### [What to work on]
Return each line of the data below that contains the string "with".

#####

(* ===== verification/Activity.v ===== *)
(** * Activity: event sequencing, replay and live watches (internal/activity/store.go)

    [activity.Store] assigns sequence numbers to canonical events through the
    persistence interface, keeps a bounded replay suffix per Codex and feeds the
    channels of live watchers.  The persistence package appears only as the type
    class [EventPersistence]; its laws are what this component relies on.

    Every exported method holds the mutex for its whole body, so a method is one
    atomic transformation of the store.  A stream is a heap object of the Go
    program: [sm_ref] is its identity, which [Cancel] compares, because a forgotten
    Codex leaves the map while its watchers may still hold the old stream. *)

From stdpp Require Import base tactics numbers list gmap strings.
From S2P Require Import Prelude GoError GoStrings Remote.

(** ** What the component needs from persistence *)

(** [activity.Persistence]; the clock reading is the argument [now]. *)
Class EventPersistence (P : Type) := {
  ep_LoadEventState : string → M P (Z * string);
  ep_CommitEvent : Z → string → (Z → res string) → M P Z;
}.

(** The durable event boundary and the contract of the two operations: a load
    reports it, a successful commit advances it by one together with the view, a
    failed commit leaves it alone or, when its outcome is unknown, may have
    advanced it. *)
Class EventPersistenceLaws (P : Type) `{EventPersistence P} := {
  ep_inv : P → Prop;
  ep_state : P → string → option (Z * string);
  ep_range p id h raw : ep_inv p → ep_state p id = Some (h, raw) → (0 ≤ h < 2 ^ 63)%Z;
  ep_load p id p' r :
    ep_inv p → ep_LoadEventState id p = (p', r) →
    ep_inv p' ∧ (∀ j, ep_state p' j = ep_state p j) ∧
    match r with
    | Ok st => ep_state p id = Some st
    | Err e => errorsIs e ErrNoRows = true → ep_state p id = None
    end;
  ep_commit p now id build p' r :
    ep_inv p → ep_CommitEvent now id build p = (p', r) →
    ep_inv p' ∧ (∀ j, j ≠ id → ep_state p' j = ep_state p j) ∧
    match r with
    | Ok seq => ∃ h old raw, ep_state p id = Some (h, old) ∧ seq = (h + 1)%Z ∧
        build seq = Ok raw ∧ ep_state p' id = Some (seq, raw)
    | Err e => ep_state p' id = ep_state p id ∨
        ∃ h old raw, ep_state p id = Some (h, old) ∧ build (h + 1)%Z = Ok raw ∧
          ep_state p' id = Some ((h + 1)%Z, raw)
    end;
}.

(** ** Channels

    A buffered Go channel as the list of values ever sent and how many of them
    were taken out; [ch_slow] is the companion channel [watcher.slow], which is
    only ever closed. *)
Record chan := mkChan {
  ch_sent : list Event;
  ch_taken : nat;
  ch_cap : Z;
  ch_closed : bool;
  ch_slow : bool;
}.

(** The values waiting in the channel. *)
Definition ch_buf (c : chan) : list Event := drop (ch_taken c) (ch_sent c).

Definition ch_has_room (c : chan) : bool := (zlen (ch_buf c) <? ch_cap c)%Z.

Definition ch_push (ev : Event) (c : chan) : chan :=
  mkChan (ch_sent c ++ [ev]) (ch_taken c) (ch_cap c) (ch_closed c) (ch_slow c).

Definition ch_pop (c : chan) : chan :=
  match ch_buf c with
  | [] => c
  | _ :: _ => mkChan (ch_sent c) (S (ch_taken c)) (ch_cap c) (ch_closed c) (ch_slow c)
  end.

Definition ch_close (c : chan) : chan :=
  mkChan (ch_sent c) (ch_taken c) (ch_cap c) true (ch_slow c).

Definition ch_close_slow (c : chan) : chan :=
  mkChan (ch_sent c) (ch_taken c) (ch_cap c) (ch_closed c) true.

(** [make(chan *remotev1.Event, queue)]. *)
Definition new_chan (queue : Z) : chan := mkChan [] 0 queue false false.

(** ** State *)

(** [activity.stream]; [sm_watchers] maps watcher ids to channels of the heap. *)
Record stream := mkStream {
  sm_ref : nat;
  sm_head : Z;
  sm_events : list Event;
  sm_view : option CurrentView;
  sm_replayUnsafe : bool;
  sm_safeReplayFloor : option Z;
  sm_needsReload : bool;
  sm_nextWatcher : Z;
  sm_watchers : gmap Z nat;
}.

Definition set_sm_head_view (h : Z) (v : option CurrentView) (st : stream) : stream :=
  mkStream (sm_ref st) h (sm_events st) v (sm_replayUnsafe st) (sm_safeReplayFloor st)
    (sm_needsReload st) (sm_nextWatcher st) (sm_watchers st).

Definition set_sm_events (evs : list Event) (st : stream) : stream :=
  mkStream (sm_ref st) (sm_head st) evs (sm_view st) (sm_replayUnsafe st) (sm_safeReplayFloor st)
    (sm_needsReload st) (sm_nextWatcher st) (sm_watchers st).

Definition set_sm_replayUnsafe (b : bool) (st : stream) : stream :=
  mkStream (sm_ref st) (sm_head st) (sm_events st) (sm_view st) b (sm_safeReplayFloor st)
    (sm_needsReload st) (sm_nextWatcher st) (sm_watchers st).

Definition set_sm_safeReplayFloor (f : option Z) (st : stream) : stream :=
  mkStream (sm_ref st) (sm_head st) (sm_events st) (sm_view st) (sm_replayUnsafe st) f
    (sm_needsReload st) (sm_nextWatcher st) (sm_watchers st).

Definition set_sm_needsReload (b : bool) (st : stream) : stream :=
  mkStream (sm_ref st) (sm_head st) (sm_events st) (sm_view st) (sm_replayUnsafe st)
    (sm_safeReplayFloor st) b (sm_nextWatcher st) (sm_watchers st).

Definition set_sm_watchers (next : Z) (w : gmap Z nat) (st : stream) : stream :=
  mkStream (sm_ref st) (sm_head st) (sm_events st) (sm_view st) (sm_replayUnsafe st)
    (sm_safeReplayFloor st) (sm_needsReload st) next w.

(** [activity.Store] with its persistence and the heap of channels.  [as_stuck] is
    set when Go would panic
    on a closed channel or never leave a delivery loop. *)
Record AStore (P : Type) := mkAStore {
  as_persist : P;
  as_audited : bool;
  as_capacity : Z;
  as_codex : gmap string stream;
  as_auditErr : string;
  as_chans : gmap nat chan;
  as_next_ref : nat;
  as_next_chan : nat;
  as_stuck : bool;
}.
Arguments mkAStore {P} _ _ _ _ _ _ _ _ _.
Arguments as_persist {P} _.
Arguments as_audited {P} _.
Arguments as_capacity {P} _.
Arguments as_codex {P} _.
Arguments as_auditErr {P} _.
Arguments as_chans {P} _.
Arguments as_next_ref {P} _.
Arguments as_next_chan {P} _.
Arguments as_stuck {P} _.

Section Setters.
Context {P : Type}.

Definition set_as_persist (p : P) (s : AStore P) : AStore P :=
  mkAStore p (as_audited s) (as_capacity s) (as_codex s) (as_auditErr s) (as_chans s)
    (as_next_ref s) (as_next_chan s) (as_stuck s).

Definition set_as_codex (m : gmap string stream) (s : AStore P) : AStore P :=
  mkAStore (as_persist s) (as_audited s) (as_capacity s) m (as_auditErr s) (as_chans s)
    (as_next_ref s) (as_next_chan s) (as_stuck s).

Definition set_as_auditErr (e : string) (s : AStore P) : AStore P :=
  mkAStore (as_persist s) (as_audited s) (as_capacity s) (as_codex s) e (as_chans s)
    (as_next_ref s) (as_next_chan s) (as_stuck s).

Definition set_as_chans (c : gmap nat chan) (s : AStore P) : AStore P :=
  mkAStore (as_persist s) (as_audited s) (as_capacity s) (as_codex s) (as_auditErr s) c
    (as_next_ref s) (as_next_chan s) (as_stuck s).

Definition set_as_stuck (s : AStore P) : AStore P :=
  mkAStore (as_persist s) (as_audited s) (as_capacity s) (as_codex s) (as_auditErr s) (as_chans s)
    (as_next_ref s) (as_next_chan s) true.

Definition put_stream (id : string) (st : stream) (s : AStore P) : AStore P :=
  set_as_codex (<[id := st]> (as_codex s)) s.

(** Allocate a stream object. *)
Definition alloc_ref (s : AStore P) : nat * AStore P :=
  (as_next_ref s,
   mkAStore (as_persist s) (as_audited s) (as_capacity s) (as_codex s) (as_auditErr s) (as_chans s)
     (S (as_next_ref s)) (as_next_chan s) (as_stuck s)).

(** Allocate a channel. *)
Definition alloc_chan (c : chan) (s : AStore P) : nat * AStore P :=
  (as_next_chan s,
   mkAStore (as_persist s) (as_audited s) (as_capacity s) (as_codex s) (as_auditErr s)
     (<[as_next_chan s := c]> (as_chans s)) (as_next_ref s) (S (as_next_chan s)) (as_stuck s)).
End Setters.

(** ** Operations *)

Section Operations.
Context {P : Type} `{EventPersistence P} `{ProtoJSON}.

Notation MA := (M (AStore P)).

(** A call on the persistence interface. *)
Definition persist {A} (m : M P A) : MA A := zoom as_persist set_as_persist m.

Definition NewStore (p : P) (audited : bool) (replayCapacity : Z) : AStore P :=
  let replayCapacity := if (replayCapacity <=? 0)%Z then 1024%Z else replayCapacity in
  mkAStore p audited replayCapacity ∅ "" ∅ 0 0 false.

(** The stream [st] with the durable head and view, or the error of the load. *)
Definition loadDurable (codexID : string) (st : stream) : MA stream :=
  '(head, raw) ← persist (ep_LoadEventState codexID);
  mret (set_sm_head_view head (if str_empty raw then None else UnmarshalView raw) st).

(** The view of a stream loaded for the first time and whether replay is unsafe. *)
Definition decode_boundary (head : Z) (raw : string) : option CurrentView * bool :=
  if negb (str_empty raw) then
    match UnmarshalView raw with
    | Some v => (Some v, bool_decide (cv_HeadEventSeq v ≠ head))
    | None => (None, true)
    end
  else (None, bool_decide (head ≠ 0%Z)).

#####

### [Solution to the problem]
    reports it, a successful commit advances it by one together with the view, a
    match r with
    match r with
  match ch_buf c with
(** [activity.Store] with its persistence and the heap of channels.  [as_stuck] is
(** The stream [st] with the durable head and view, or the error of the load. *)
    match UnmarshalView raw with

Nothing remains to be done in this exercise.